Repeat the entries below exactly. Begin with the first line and end with the line that contains "Lemma prefix_app_take (p".

#### RECORDS SUPPLIED
---------------
(** ** The categories a scan can return *)

Lemma prefix_take (p y : string) (k : nat) :
  (Stdlib.Strings.String.length p <= k)%nat ->
  Stdlib.Strings.String.prefix p y = true ->
  Stdlib.Strings.String.prefix p (str_take k y) = true.
Proof.
  revert y k. induction p as [|a p IH]; intros y k Hk H;
    [by destruct (str_take k y)|].
  destruct y as [|b y]; [by cbn in H|]. destruct k as [|k]; [cbn in Hk; lia|].
  cbn [Stdlib.Strings.String.prefix str_take] in H |- *.
  destruct (Ascii.ascii_dec a b); [|done]. apply IH; [cbn in Hk; lia|done].
Qed.

Lemma append_cons (c : ascii) (a b : string) : String c a +:+ b = String c (a +:+ b).
Proof. reflexivity. Qed.

Lemma prefix_app_take (p u y : string) (k : nat) :
  (Stdlib.Strings.String.length p <= Stdlib.Strings.String.length u + k)%nat ->
  Stdlib.Strings.String.prefix p (u +:+ y) = true ->
  Stdlib.Strings.String.prefix p (u +:+ str_take k y) = true.
Proof.
  revert p. induction u as [|b u IH]; intros p Hk H.
  - by apply prefix_take.
  - destruct p as [|a p]; [reflexivity|].
    rewrite append_cons in H |- *. cbn [Stdlib.Strings.String.prefix] in H |- *.
    destruct (Ascii.ascii_dec a b); [|done]. apply IH; [cbn in Hk; lia|done].
Qed.

(** An occurrence in [x +:+ y] that starts in [x] ends within the first
    characters of [y]. *)
Lemma contains_app_window (p x y : string) :
  Py.contains p (x +:+ y) = true ->
  Py.contains p (x +:+ str_take (Stdlib.Strings.String.length p - 1) y) = true
  \/ Py.contains p y = true.
Proof.
  induction x as [|c x IH]; [by right|].
  rewrite !append_cons. cbn [Py.contains]. intros H.
  apply orb_true_iff in H as [H|H].
  - left. apply orb_true_iff. left. rewrite <- append_cons in H |- *.
    apply prefix_app_take; [cbn; lia|done].
  - destruct (IH H) as [H'|H']; [left|by right].
    apply orb_true_iff. by right.
Qed.

Lemma str_take_app (k : nat) (a b : string) :
  (k <= Stdlib.Strings.String.length a)%nat ->
  str_take k (a +:+ b) = str_take k a.
Proof.
  revert a. induction k as [|k IH]; intros a Hk; [by destruct a|].
  destruct a as [|c a]; [cbn in Hk; lia|].
  rewrite append_cons. cbn [str_take]. rewrite IH; [done|cbn in Hk; lia].
Qed.
(* ===================================================================== *)
(** * Further properties of the controller                                *)
(* ===================================================================== *)

(** ** Business lookup *)

(** X9: the lookup goes by the canonical number only: two spellings of
    the same digits resolve alike, a missing or empty number resolves to
    nothing, and a business whose stored phone_number is not in canonical
    format is never found. *)
Theorem lookup_by_canonical_number (env : Env) (st : Store) :
  (forall s1 s2,
      s1 <> "" -> s2 <> "" ->
      Js.strip_non_digits s1 = Js.strip_non_digits s2 ->
      findBusinessByPhoneNumber env (Some s1) st
      = findBusinessByPhoneNumber env (Some s2) st)
  /\ findBusinessByPhoneNumber env None st = (Returned None, st)
  /\ findBusinessByPhoneNumber env (Some "") st = (Returned None, st)
  /\ (forall phone b,
         findBusinessByPhoneNumber env phone st = (Returned (Some b), st) ->
         formatPhoneNumber (Business.phone_number b) = Business.phone_number b).
Proof.
  split; [|split; [|split]].
  - intros s1 s2 H1 H2 Hd. rewrite !findBusinessByPhoneNumber_resolve.
    unfold resolve.
    rewrite (normalizePhoneNumber_nonempty s1 H1), (normalizePhoneNumber_nonempty s2 H2).
    rewrite !formatPhoneNumber_canonical. unfold canonical_phone. now rewrite Hd.
  - rewrite findBusinessByPhoneNumber_resolve. unfold resolve. simpl.
    now destruct (business_select_fault env).
  - rewrite findBusinessByPhoneNumber_resolve. unfold resolve. simpl.
    now destruct (business_select_fault env).
  - intros phone b H.
    destruct (findBusinessByPhoneNumber_spec env phone st) as [found [Hrun [Hsome _]]].
    rewrite Hrun in H. inversion H; subst found.
    destruct (Hsome b eq_refl) as (_ & _ & Hm). unfold matches_phone in Hm.
    destruct phone as [s|]; [|discriminate].
    destruct s as [|c r]; [discriminate|].
    rewrite normalizePhoneNumber_nonempty in Hm by discriminate.
    injection Hm as Hp. rewrite <- Hp.
    rewrite !formatPhoneNumber_canonical. apply canonical_phone_idem.
Qed.

Lemma lookup_by_canonical_number_witness :
  findBusinessByPhoneNumber sample_env (Some "555.987.6543") sample_store
  = findBusinessByPhoneNumber sample_env (Some "(555) 987-6543") sample_store
  /\ formatPhoneNumber (Business.phone_number sample_business)
     = Business.phone_number sample_business.
Proof.
  split.
  - apply (proj1 (lookup_by_canonical_number sample_env sample_store));
      [discriminate | discriminate | reflexivity].
  - apply (proj2 (proj2 (proj2 (lookup_by_canonical_number sample_env sample_store)))
             (Some "555.987.6543")).
    vm_compute. reflexivity.
Defined.

(** ** What a delivery can touch *)

Lemma touches_only_refl (id : string) (key : string * string) (st : Store) :
  touches_only id key st st.
Proof. repeat split. Qed.

Lemma touches_only_trans (id : string) (key : string * string) (st1 st2 st3 : Store) :
  touches_only id key st1 st2 -> touches_only id key st2 st3 ->
  touches_only id key st1 st3.
Proof.
  intros (B1 & C1 & A1) (B2 & C2 & A2). split; [congruence|]. split.
  - intros k Hk. rewrite C2, C1; auto.
  - intros k Hk. rewrite A2, A1; auto.
Qed.

Lemma touches_only_call (id : string) (key : string * string) (st : Store)
    (c : Call.columns) :
  touches_only id key st (set_calls st (<[id := c]> (calls st))).
Proof.
  split; [reflexivity|]. split; [|reflexivity].
  intros k Hk. simpl. now rewrite lookup_insert_ne by congruence.
Qed.

Lemma counted_touches_only (id : string) (key : string * string)
    (eventType : option string) (st st' : Store) :
  calls st' = calls st -> businesses st' = businesses st ->
  counted_at_most_once key eventType st st' ->
  touches_only id key st st'.
Proof.
  intros Hc Hb Ha. split; [exact Hb|]. split.
  - intros k _. now rewrite Hc.
  - intros k Hk. destruct Ha as [Ha|Ha]; rewrite Ha; [reflexivity|].
    now rewrite lookup_insert_ne by congruence.
Qed.

Lemma updateCallAnalytics_cases (env : Env) (businessId : string)
    (callCompleted : bool) (eventType : option string) (st : Store) :
  exists st',
    updateCallAnalytics env businessId callCompleted eventType st = (Returned tt, st')
    /\ calls st' = calls st
    /\ businesses st' = businesses st
    /\ counted_at_most_once (businessId, today env) eventType st st'.
Proof.
  unfold updateCallAnalytics, select_analytics, update_analytics, insert_analytics,
    counted_at_most_once.
  cbv zeta. unfold_monad.
  destruct (analytics_select_fault env) as [|e|e];
    destruct (analytics_write_fault env) as [|e'|e'];
    destruct (call_analytics st !! (businessId, today env)) as [r|] eqn:L;
    cbn -[strictly_equals]; rewrite ?L; cbn -[strictly_equals];
    eexists; (split; [reflexivity|]); (split; [reflexivity|]);
    (split; [reflexivity|]); first [left; reflexivity | right; reflexivity].
Qed.

Lemma createOrUpdateCall_touches (env : Env) (webhookData : Webhook.data)
    (businessId : string) (extractedInfo : option ExtractedInfo)
    (callStatus : option string) (key : string * string) (st : Store) :
  touches_only (Webhook.call_id webhookData) key st
    (snd (createOrUpdateCall env webhookData businessId extractedInfo callStatus st)).
Proof.
  destruct (createOrUpdateCall_cases env webhookData businessId extractedInfo
              callStatus st) as [[e He] | Hok].
  - rewrite He. apply touches_only_refl.
  - cbv zeta in Hok. rewrite Hok. apply touches_only_call.
Qed.

Lemma after_notification_write_touches (env : Env) (callId : string) (sent : bool)
    (key : string * string) (st : Store) :
  touches_only callId key st (after_notification_write env callId sent st).
Proof.
  unfold after_notification_write.
  destruct (notification_write_fault env); try apply touches_only_refl.
  destruct (calls st !! callId); [apply touches_only_call | apply touches_only_refl].
Qed.

Lemma effect_within_calls_only (id : string) (key : string * string)
    (eventType : option string) (st st' : Store) :
  touches_only id key st st' -> call_analytics st' = call_analytics st ->
  effect_within id key eventType st st'.
Proof. intros H Ha. split; [exact H | left; exact Ha]. Qed.

Lemma effect_within_then_count (id : string) (key : string * string)
    (eventType : option string) (st st1 st2 : Store) :
  touches_only id key st st1 -> call_analytics st1 = call_analytics st ->
  calls st2 = calls st1 -> businesses st2 = businesses st1 ->
  counted_at_most_once key eventType st1 st2 ->
  effect_within id key eventType st st2.
Proof.
  intros H1 Ha Hc Hb Hcount. split.
  - eapply touches_only_trans; [exact H1|].
    eapply counted_touches_only; eassumption.
  - unfold counted_at_most_once in *. rewrite <- Ha. exact Hcount.
Qed.

Lemma createOrUpdateCall_analytics (env : Env) (webhookData : Webhook.data)
    (businessId : string) (extractedInfo : option ExtractedInfo)
    (callStatus : option string) (st : Store) :
  call_analytics
    (snd (createOrUpdateCall env webhookData businessId extractedInfo callStatus st))
  = call_analytics st.
Proof. apply createOrUpdateCall_frame. Qed.

Lemma handleCallStarted_effect (env : Env) (webhookData : Webhook.data)
    (b : Business.row) (st : Store) :
  effect_within (Webhook.call_id webhookData) (Business.id b, today env)
    (Some "started") st (snd (handleCallStarted env webhookData b st)).
Proof.
  pose proof (createOrUpdateCall_touches env webhookData (Business.id b) None
                (Some "in-progress") (Business.id b, today env) st) as T.
  pose proof (createOrUpdateCall_analytics env webhookData (Business.id b) None
                (Some "in-progress") st) as A.
  unfold handleCallStarted. unfold_monad.
  destruct (createOrUpdateCall env webhookData (Business.id b) None
              (Some "in-progress") st) as [[r|e] st1]; cbn [snd] in *.
  - destruct (updateCallAnalytics_cases env (Business.id b) false (Some "started") st1)
      as (st2 & H & Hc & Hb & Hcount).
    rewrite H. cbn [snd]. eapply effect_within_then_count; eassumption.
  - now apply effect_within_calls_only.
Qed.

Lemma updateCallStatus_touches (env : Env) (callId status : string)
    (key : string * string) (st : Store) :
  touches_only callId key st (snd (updateCallStatus env callId status st))
  /\ call_analytics (snd (updateCallStatus env callId status st)) = call_analytics st.
Proof.
  destruct (updateCallStatus_cases env callId status st) as [[e He] | [c [_ Hok]]].
  - rewrite He. split; [apply touches_only_refl | reflexivity].
  - rewrite Hok. split; [apply touches_only_call | reflexivity].
Qed.

Lemma handleCallEnded_effect (env : Env) (webhookData : Webhook.data)
    (b : Business.row) (st : Store) :
  effect_within (Webhook.call_id webhookData) (Business.id b, today env)
    (Some "completed") st (snd (handleCallEnded env webhookData b st)).
Proof.
  pose proof (updateCallStatus_touches env (Webhook.call_id webhookData) "completed"
                (Business.id b, today env) st) as [T A].
  unfold handleCallEnded. unfold_monad.
  destruct (updateCallStatus env (Webhook.call_id webhookData) "completed" st)
    as [[r|e] st1]; cbn [snd] in *.
  - destruct (updateCallAnalytics_cases env (Business.id b) true (Some "completed") st1)
      as (st2 & H & Hc & Hb & Hcount).
    rewrite H. cbn [snd]. eapply effect_within_then_count; eassumption.
  - now apply effect_within_calls_only.
Qed.

(** The row a successful upsert returns carries the call id of the payload. *)
Lemma createOrUpdateCall_id (env : Env) (webhookData : Webhook.data)
    (businessId : string) (extractedInfo : option ExtractedInfo)
    (callStatus : option string) (st st1 : Store) (r : Call.row) :
  createOrUpdateCall env webhookData businessId extractedInfo callStatus st
  = (Returned r, st1) ->
  Call.id r = Webhook.call_id webhookData.
Proof.
  intros H.
  destruct (createOrUpdateCall_cases env webhookData businessId extractedInfo
              callStatus st) as [[e He] | Hok].
  - rewrite He in H. discriminate.
  - cbv zeta in Hok. rewrite Hok in H. inversion H. reflexivity.
Qed.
---------------
#### SOLUTION FOR THIS EXERCISE
(** ** The categories a scan can return *)

Lemma prefix_take (p y : string) (k : nat) :
  (Stdlib.Strings.String.length p <= k)%nat ->
  Stdlib.Strings.String.prefix p y = true ->
  Stdlib.Strings.String.prefix p (str_take k y) = true.
Proof.
  revert y k. induction p as [|a p IH]; intros y k Hk H;
    [by destruct (str_take k y)|].
  destruct y as [|b y]; [by cbn in H|]. destruct k as [|k]; [cbn in Hk; lia|].
  cbn [Stdlib.Strings.String.prefix str_take] in H |- *.
  destruct (Ascii.ascii_dec a b); [|done]. apply IH; [cbn in Hk; lia|done].
Qed.

Lemma append_cons (c : ascii) (a b : string) : String c a +:+ b = String c (a +:+ b).
Proof. reflexivity. Qed.

Lemma prefix_app_take (p u y : string) (k : nat) :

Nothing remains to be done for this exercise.